### ASSIGNED TASK
Of all the lines below, output only those starting at the one with "(** How an action" and ending at the one with "Definition held_roles (H", both ends included, exactly as written.

[Dataset entries]
Section RG.
  Context {W L : Type} `{EqL : EqDecision L, CountL : !Countable L} {Q : Type -> Type}.
  Context {hist : W -> W -> Prop} {prot : L -> W -> W -> Prop}.
  Context {inv : W -> Prop} {linv : L -> W -> Prop} {rank : L -> nat}.
  Context {role : L -> bool} {taken : L -> W -> bool}.
  Context {pre : forall X : Type, Q X -> gset L -> W -> Prop}.
  Context {answers : forall X : Type, Q X -> X -> Prop}.
  Context {bound : W -> Prop}.

Definition rely (H : gset L) (w w' : W) : Prop :=
  hist w w' /\ forall l, l ∈ H -> prot l w w'.

(** How an action may change what its goroutine holds. *)
Record role_change (H H' : gset L) (w w' : W) : Prop := {
  rc_mutex : forall l, role l = false -> (l ∈ H <-> l ∈ H');
  rc_taken : forall l, role l = true -> l ∈ H' -> taken l w' = true;
  rc_free : forall l, role l = true -> l ∈ H -> l ∉ H' -> taken l w' = false;
  rc_new : forall l, role l = true -> l ∉ H -> l ∈ H' -> taken l w = false
}.

Definition trans (H : gset L) (w w' : W) (K : gset L -> Prop) : Prop :=
  bound w' ->
  exists H', role_change H H' w w' /\ hist w w' /\
             (forall l, l ∉ H -> l ∉ H' -> prot l w w') /\ inv w' /\ K H'.

Abbreviation prog := (@prog W L Q).

(** The roles a goroutine holds show in the world. *)
Definition held_roles (H : gset L) (w : W) : Prop :=
  forall l, l ∈ H -> role l = true -> taken l w = true.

### SOLUTION TO THE PROBLEM
(** How an action may change what its goroutine holds. *)
Record role_change (H H' : gset L) (w w' : W) : Prop := {
  rc_mutex : forall l, role l = false -> (l ∈ H <-> l ∈ H');
  rc_taken : forall l, role l = true -> l ∈ H' -> taken l w' = true;
  rc_free : forall l, role l = true -> l ∈ H -> l ∉ H' -> taken l w' = false;
  rc_new : forall l, role l = true -> l ∉ H -> l ∈ H' -> taken l w = false
}.

Definition trans (H : gset L) (w w' : W) (K : gset L -> Prop) : Prop :=
  bound w' ->
  exists H', role_change H H' w w' /\ hist w w' /\
             (forall l, l ∉ H -> l ∉ H' -> prot l w w') /\ inv w' /\ K H'.

Abbreviation prog := (@prog W L Q).

(** The roles a goroutine holds show in the world. *)
Definition held_roles (H : gset L) (w : W) : Prop :=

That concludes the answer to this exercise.